▶ _EXERCISE_:
Range to output from the entries below: the line containing "unfold reopensb. intros" through the line containing "Definition no_order : order_row". Set it down exactly, ends included, nothing else.

▶ _DATASET_:
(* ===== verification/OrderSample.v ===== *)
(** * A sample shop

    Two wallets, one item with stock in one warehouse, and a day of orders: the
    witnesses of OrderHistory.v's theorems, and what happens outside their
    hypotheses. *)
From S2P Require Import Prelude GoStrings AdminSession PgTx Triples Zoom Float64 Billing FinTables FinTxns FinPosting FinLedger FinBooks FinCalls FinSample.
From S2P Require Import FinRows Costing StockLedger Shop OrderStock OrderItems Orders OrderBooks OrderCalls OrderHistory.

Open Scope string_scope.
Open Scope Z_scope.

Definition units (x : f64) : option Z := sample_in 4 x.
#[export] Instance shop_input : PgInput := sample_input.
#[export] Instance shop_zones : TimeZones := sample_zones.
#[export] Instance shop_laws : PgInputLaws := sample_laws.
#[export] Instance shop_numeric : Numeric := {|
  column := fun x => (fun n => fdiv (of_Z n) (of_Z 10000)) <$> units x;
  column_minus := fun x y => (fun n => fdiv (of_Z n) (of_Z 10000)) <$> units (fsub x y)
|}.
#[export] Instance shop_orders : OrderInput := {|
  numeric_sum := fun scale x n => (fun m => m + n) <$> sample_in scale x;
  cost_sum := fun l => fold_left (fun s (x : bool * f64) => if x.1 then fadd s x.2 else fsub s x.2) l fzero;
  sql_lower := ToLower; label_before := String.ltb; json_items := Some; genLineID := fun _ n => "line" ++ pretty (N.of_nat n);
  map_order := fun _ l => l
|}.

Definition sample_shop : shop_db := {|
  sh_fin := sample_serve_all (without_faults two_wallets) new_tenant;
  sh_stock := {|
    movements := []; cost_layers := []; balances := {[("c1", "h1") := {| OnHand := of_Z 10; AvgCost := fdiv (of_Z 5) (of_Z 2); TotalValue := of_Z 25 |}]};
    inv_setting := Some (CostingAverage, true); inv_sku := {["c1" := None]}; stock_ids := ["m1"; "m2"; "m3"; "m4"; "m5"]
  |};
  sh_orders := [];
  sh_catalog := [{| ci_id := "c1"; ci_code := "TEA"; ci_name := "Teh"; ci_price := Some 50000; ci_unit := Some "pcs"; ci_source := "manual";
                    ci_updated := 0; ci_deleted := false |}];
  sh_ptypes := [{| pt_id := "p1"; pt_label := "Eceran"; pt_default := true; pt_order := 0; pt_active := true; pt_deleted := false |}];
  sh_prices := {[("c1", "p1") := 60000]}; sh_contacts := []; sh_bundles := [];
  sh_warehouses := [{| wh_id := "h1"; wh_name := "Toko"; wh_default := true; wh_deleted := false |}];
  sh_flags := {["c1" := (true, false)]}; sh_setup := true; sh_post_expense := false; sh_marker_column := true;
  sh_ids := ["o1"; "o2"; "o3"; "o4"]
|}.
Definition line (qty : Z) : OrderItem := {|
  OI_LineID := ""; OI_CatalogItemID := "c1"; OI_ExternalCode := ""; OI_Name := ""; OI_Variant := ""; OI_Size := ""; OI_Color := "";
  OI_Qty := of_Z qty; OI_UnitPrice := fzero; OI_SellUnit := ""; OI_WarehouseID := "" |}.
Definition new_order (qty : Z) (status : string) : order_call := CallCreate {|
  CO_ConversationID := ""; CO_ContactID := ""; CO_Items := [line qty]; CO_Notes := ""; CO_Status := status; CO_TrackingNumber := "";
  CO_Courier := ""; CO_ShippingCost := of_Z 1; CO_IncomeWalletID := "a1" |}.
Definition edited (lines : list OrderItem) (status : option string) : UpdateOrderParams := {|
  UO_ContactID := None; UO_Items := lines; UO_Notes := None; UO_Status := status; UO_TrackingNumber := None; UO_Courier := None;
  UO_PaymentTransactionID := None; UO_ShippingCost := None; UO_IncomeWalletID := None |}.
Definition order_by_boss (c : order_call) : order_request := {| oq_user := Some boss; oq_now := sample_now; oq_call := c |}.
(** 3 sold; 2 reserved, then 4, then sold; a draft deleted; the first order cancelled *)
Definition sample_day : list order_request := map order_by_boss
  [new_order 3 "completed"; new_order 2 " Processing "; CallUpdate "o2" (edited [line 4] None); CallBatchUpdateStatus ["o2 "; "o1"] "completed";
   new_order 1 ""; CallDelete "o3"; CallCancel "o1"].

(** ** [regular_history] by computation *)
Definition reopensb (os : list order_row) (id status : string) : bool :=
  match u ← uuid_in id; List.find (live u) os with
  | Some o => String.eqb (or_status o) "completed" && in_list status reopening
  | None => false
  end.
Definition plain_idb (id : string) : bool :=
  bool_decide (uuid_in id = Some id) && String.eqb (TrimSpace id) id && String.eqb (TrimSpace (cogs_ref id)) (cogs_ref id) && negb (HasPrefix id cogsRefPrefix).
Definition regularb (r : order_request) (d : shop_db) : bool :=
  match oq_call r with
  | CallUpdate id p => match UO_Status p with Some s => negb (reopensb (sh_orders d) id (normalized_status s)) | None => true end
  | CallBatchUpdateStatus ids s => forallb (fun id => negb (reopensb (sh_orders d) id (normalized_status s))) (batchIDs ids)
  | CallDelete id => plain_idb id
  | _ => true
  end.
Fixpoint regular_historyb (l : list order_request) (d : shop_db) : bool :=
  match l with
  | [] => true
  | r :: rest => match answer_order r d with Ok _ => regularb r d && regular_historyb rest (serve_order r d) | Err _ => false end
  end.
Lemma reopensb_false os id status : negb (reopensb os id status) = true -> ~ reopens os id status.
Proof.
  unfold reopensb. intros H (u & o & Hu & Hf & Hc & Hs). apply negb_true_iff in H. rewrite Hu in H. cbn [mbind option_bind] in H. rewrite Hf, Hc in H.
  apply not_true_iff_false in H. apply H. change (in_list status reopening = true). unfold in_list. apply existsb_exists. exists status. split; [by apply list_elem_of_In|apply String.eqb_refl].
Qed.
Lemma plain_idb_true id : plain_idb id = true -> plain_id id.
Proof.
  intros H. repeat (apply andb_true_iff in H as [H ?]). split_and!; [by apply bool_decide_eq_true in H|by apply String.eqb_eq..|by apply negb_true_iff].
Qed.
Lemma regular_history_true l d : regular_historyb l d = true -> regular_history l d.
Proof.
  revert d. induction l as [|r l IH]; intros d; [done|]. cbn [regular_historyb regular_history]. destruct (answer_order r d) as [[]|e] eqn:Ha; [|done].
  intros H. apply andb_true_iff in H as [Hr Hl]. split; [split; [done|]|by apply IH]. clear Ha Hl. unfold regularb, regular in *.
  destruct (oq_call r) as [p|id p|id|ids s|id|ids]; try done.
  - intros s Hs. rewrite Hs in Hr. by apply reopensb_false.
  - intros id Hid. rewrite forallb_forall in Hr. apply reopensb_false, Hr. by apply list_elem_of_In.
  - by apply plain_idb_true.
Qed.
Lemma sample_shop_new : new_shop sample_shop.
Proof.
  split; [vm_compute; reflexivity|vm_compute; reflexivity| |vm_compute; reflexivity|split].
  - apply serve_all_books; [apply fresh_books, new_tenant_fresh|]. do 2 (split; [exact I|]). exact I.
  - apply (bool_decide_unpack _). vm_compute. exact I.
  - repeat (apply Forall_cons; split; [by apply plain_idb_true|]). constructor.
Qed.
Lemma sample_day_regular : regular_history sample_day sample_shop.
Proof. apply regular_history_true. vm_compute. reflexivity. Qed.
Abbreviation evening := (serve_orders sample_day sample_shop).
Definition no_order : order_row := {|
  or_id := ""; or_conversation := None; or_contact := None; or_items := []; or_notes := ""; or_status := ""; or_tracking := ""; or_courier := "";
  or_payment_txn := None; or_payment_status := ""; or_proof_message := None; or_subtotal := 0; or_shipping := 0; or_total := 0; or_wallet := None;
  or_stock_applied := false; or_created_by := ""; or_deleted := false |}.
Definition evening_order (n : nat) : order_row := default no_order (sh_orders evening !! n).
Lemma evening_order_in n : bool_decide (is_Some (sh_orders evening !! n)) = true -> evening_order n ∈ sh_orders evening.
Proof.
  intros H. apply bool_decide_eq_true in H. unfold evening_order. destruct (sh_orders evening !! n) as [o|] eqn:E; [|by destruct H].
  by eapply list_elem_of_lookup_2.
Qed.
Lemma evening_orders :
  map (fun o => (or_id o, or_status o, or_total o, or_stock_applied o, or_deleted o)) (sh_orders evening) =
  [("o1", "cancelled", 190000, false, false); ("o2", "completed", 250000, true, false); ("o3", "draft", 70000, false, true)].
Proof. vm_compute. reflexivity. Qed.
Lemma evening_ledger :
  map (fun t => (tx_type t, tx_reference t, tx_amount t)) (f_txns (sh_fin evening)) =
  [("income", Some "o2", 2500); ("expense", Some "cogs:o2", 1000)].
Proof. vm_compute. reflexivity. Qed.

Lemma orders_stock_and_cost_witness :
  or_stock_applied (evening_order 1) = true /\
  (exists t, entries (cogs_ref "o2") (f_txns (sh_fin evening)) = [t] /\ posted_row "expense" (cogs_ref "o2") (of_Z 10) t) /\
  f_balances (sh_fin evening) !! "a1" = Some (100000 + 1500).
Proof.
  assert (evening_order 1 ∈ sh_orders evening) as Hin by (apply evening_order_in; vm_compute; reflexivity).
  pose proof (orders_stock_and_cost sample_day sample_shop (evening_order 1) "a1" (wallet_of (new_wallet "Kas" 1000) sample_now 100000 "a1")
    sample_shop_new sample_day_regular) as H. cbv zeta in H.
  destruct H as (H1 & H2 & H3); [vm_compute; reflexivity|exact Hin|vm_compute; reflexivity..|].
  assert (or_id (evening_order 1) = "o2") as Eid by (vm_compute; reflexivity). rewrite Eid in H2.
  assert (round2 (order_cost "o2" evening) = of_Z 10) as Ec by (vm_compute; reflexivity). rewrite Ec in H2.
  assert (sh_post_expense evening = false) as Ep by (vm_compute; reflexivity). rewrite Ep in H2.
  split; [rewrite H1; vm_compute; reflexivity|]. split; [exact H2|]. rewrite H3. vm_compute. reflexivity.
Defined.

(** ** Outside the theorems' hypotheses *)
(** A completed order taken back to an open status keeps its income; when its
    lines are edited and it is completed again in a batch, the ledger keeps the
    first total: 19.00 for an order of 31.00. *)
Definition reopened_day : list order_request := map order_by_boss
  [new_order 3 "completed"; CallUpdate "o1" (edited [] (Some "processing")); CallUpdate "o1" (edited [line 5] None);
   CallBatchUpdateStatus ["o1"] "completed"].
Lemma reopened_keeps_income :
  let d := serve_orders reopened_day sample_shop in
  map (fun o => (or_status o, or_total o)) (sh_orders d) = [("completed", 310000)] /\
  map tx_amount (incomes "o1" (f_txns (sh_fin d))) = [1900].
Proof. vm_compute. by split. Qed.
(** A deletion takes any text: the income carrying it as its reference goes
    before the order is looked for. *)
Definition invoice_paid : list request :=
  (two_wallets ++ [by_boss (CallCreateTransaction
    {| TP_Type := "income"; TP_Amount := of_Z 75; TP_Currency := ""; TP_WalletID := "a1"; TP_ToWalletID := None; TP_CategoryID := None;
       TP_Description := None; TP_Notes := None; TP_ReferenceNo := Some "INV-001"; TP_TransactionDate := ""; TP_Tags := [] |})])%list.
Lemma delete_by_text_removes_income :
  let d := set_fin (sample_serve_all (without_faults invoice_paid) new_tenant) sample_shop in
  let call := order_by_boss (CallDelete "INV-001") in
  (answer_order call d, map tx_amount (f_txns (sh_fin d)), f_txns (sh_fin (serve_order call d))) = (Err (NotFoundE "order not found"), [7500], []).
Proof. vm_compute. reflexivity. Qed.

▶ _OUTPUT OF THE TASK_:
  unfold reopensb. intros H (u & o & Hu & Hf & Hc & Hs). apply negb_true_iff in H. rewrite Hu in H. cbn [mbind option_bind] in H. rewrite Hf, Hc in H.
  apply not_true_iff_false in H. apply H. change (in_list status reopening = true). unfold in_list. apply existsb_exists. exists status. split; [by apply list_elem_of_In|apply String.eqb_refl].
Qed.
Lemma plain_idb_true id : plain_idb id = true -> plain_id id.
Proof.
  intros H. repeat (apply andb_true_iff in H as [H ?]). split_and!; [by apply bool_decide_eq_true in H|by apply String.eqb_eq..|by apply negb_true_iff].
Qed.
Lemma regular_history_true l d : regular_historyb l d = true -> regular_history l d.
Proof.
  revert d. induction l as [|r l IH]; intros d; [done|]. cbn [regular_historyb regular_history]. destruct (answer_order r d) as [[]|e] eqn:Ha; [|done].
  intros H. apply andb_true_iff in H as [Hr Hl]. split; [split; [done|]|by apply IH]. clear Ha Hl. unfold regularb, regular in *.
  destruct (oq_call r) as [p|id p|id|ids s|id|ids]; try done.
  - intros s Hs. rewrite Hs in Hr. by apply reopensb_false.
  - intros id Hid. rewrite forallb_forall in Hr. apply reopensb_false, Hr. by apply list_elem_of_In.
  - by apply plain_idb_true.
Qed.
Lemma sample_shop_new : new_shop sample_shop.
Proof.
  split; [vm_compute; reflexivity|vm_compute; reflexivity| |vm_compute; reflexivity|split].
  - apply serve_all_books; [apply fresh_books, new_tenant_fresh|]. do 2 (split; [exact I|]). exact I.
  - apply (bool_decide_unpack _). vm_compute. exact I.
  - repeat (apply Forall_cons; split; [by apply plain_idb_true|]). constructor.
Qed.
Lemma sample_day_regular : regular_history sample_day sample_shop.
Proof. apply regular_history_true. vm_compute. reflexivity. Qed.
Abbreviation evening := (serve_orders sample_day sample_shop).
Definition no_order : order_row := {|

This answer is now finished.